I came away with maybe a couple budding collaborations, which is something I’ve wanted to try to foster.

  • Egraphs benchmarks would be nice. Even just terms/programs to be optimized https://github.com/philzook58/egg-bench
  • I’m still stoked about ground knuth bendix completion as a framework. Continue tinkering on that. Also implement regular unfailing completion with variables. I think AC ground completion ought to be an AC egraph.
  • Maybe an ebook collecting up the basics of egraphs, implementations, and the zoo of variants. It’s hard to pick a tool. Jupyterbook, mdbook, mkdocs, and quarto, or just doing something bespoke. I’m leaning towards quarto. A microegg in rust specialized to symbol lang I think could be nice.
  • Still need to discuss with Rudi to understand slotted better.
  • I’m very pleased that co-egraphs https://www.philipzucker.com/coegraph/ may be going somewhere. I thought this was one of the few kind of original-ish things I’ve done. Sam has a very different persepctive on what such a thing might be
  • The refinement of boolean expressions with don’t care is a really good problem

SMT tutorial

I was assigned to give a basics of SMT. Maybe I took my task too seriously, but it was actually quite good to review and learn about theory combination just for me. I didn’t end up even presenting any of the interesting stuff.

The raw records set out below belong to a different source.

(* ===== verification/RetractTheorems.v ===== *)
(** * Retraction makes room and loses nobody

    The loop of [retract_decode] pops the least preferred request of the batch
    until the rest fit, so it ends after at most one pass over the batch; what it
    keeps can be decoded, what it gives up is back in the queue, and the slots are
    accounted for all along.  [update_running_batch] therefore never fails. *)
From S2P Require Import Prelude RadixKey EvictPolicy RadixCache RadixInv RadixOps RadixInsert RadixLock RadixEvict RadixSpec RadixTheorems RadixClient TokenAllocator PagedKernels PagedAllocator PySort KvRow KvTheorems KvRelease KvSystem KvAlloc KvPlace KvExtend KvDecode InvariantChecker KvChecks KvLife KvRetract.
From Stdlib Require Import QArith Qminmax Lqa.
Open Scope Z_scope.

(** ** Selecting by index *)

(** [out] are the elements of [l] at [idx]. *)
Definition picks {B} (l : list B) (idx : list nat) (out : list B) : Prop := Forall2 (λ i x, l !! i = Some x) idx out.

Lemma select_picks {B} (l : list B) idx out : picks l idx out → select l idx = Ok out.
Proof. unfold select. induction 1 as [|i x idx out Hi _ IH]; [done|]. cbn [mapR]. unfold at_index at 1. rewrite Hi. cbn [rbind]. by rewrite IH. Qed.

Lemma picks_insert {B} (l : list B) idx out i x : i ∉ idx → picks l idx out → picks (<[i := x]> l) idx out.
Proof.
  intros Hi. induction 1 as [|j y idx out Hj _ IH]; [constructor|]. apply not_elem_of_cons in Hi as [Hne Hi].
  constructor; [by rewrite list_lookup_insert_ne|by apply IH].
Qed.

Lemma picks_all {B} (l : list B) : picks l (seq 0 (length l)) l.
Proof.
  apply Forall2_same_length_lookup_2; [by rewrite length_seq|]. intros k i x Hi Hx. apply lookup_seq in Hi as [-> _]. done.
Qed.

Lemma picks_perm {B} (l : list B) idx idx' out : idx ≡ₚ idx' → picks l idx out → ∃ out', picks l idx' out' ∧ out ≡ₚ out'.
Proof.
  intros Hp. revert out. induction Hp as [|i idx idx' _ IH|i j idx|idx1 idx2 idx3 _ IH1 _ IH2]; intros out Ho.
  - apply Forall2_nil_inv_l in Ho as ->. exists []. by split; [constructor|].
  - apply Forall2_cons_inv_l in Ho as (x & o & Hx & Ho & ->). destruct (IH o Ho) as (o' & ? & ?). exists (x :: o'). split; [by constructor|by constructor].
  - apply Forall2_cons_inv_l in Ho as (x & o & Hx & Ho & ->). apply Forall2_cons_inv_l in Ho as (y & o' & Hy & Ho & ->).
    exists (y :: x :: o'). split; [by repeat constructor|constructor].
  - destruct (IH1 out Ho) as (o2 & H2 & ?). destruct (IH2 o2 H2) as (o3 & H3 & ?). exists o3. split; [done|by etrans].
Qed.

Lemma picks_reverse {B} (l : list B) idx out : picks l idx out → picks l (reverse idx) (reverse out).
Proof. apply Forall2_reverse. Qed.

Lemma picks_fmap {B C} (f : B → C) l l' idx out :
  (∀ i x, i ∈ idx → l !! i = Some x → l' !! i = Some (f x)) → picks l idx out → picks l' idx (f <$> out).
Proof.
  intros Hf. induction 1 as [|i x idx out Hi _ IH]; [constructor|]. constructor; [apply Hf; [by left|done]|].
  apply IH. intros j y Hj. apply Hf. by right.
Qed.

(** Every index once: the whole list. *)
Lemma picks_full {B} (l : list B) idx out : NoDup idx → picks l idx out → length idx = length l → idx ≡ₚ seq 0 (length l) ∧ out ≡ₚ l.
Proof.
  intros Hnd Hp Hl. assert (idx ≡ₚ seq 0 (length l)) as Hi.
  { apply submseteq_length_Permutation; [|rewrite length_seq; lia]. apply NoDup_submseteq; [done|]. intros i Hi.
    apply list_elem_of_lookup_1 in Hi as [k Hk]. destruct (Forall2_lookup_l _ _ _ _ _ Hp Hk) as (x & _ & Hx).
    apply elem_of_seq. apply lookup_lt_Some in Hx. lia. }
  split; [done|]. destruct (picks_perm l idx _ out Hi Hp) as (o & Ho & ->).
  assert (o = l) as ->; [|done]. pose proof (select_picks _ _ _ Ho) as E1. pose proof (select_picks _ _ _ (picks_all l)) as E2. congruence.
Qed.

(** ** Filtering a batch *)

(** The recorded lengths of the requests at [idx] are current. *)
Definition lens_at (b : ScheduleBatch) (idx : list nat) : Prop :=
  length (b_seq_lens b) = length (b_reqs b) ∧
  ∀ i r, i ∈ idx → b_reqs b !! i = Some r → b_seq_lens b !! i = Some (kv_allocated_len (kv r)).

Definition lens_current (b : ScheduleBatch) : Prop := b_reqs b = [] ∨ b_seq_lens b = (λ r, kv_allocated_len (kv r)) <$> b_reqs b.

Lemma filter_batch_ok b keep kept : NoDup keep → picks (b_reqs b) keep kept → lens_at b keep →
  ∃ b', filter_batch keep b = Ok b' ∧ b_reqs b' ≡ₚ kept ∧ lens_current b'.
Proof.
  intros Hnd Hp [Hll Hlens]. unfold filter_batch. pose proof (Forall2_length _ _ _ Hp) as Hl. destruct (Nat.eqb_spec (length keep) 0) as [E0|Hn0].
  { apply nil_length_inv in E0 as ->. apply Forall2_nil_inv_l in Hp as ->. eexists. split; [done|]. split; [done|by left]. }
  destruct (Nat.eqb_spec (length keep) (length (b_reqs b))) as [El|_].
  - destruct (picks_full _ _ _ Hnd Hp El) as [Hi Hk]. exists b. split; [done|]. split; [done|]. right. apply list_eq. intros i.
    rewrite list_lookup_fmap. destruct (b_reqs b !! i) as [r|] eqn:Er; cbn.
    + apply Hlens; [|done]. rewrite Hi. apply elem_of_seq. apply lookup_lt_Some in Er. lia.
    + apply lookup_ge_None_2. apply lookup_ge_None_1 in Er. lia.
  - rewrite (select_picks _ _ _ Hp). cbn [rbind].
    rewrite (select_picks (b_seq_lens b) keep ((λ r, kv_allocated_len (kv r)) <$> kept)) by (by eapply picks_fmap). cbn [rbind].
    eexists. split; [done|]. split; [done|by right].
Qed.

(** The kept indices of a filter are those of the requests that stay. *)
Lemma keep_indices_picks ex reqs :
  picks reqs (keep_indices_of ex reqs) (filter (λ r, finished_reason r = false ∧ k_rid r ∉ ex) reqs).
Proof.
  unfold keep_indices_of. enough (∀ pre, picks (pre ++ reqs) (filter (λ i, stays ex (pre ++ reqs) i = true) (seq (length pre) (length reqs)))
    (filter (λ r, finished_reason r = false ∧ k_rid r ∉ ex) reqs)) as H by apply (H []).
  induction reqs as [|r reqs IH]; intros pre; [constructor|]. cbn [length seq].
  assert (stays ex (pre ++ r :: reqs) (length pre) = negb (finished_reason r) && bool_decide (k_rid r ∉ ex)) as E
    by (unfold stays; by rewrite lookup_app_r, Nat.sub_diag by done).
  specialize (IH (pre ++ [r])). rewrite length_app, Nat.add_1_r, <- app_assoc in IH. cbn [app] in IH.
  rewrite filter_cons, E, filter_cons. destruct (finished_reason r) eqn:Ef; cbn [negb andb].
  { rewrite !decide_False by intuition discriminate. exact IH. }
  case_bool_decide as Hr.
  - rewrite !decide_True by done. constructor; [|exact IH]. by rewrite lookup_app_r, Nat.sub_diag by done.
  - rewrite !decide_False by intuition discriminate. exact IH.
Qed.

(** ** The queue *)

Section queue.
Context (sc : sched_config) (wait_queue_entry_time : string → Z).

(** Under priority scheduling every queued request has a priority, and a bounded
    queue has room for at least one. *)
Definition queue_ok (q : list KvReq) : Prop := enable_priority_scheduling sc = true → Forall (λ r, is_Some (k_priority r)) q.
Definition limit_ok : Prop := enable_priority_scheduling sc = true → ∀ m, max_queued_requests sc = Some m → 1 ≤ m.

Practice run of introduction to SMT youtube video

https://colab.research.google.com/github/philzook58/philzook58.github.io/blob/master/pynb/2026_smt_talk_dahgstuhl_egraphs.ipynb Inline this notebook. Why not.

Egraphs Modulo Theories

I had a little breakout session talking about egraphs modulo theories.

It’s all about the interface

Extract, canon, reinsert

class Theory(Protocol):
    def canon(t : Term) -> Term:...

Nelson Oppen-ish Propagators

class Eq(NamedTuple):
    negate : bool
    lhs : EId
    rhs: EId


class Theory(Protocol):
    def assert_eq(self, a : EId, b : EId): ... # union
    def assert_diseq(self, a : EId, b : EId): ...
    def propagate(self) -> list[Eq]

Generalize Union Find

You can swap ouught the union find on a sort by sort basis to get some interesting theory smarts.

class Theory(Protocol):
    type EId # theory specific associated type of structured Eid
    def makeset(self) -> EId: ...
    def union(self, a : Eid, b : Eid): ...
    def canon(self, a : Eid) -> Eid: ... # find

Gaussian elimination, group union find, grobner basis, multiset completion fit this form. Slotted needs a bit more

Refinement egraph via inequality union find.

class Theory(Protocol):
    def makeset(self) -> EId: ...
    def find(self, a : EId) -> EId: ... # just normalized with respect to equality, not inequality
    def union(self, a : EId) -> EId: ...
    def assert_le(self, a : EId, b : EId): ...
    def is_le(self, a : Eid, b : EId) -> bool: ...
    def iter_up(self, a : EId) -> list[EId]: ...
    def iter_down(self, b : EId) -> list[EId]: ...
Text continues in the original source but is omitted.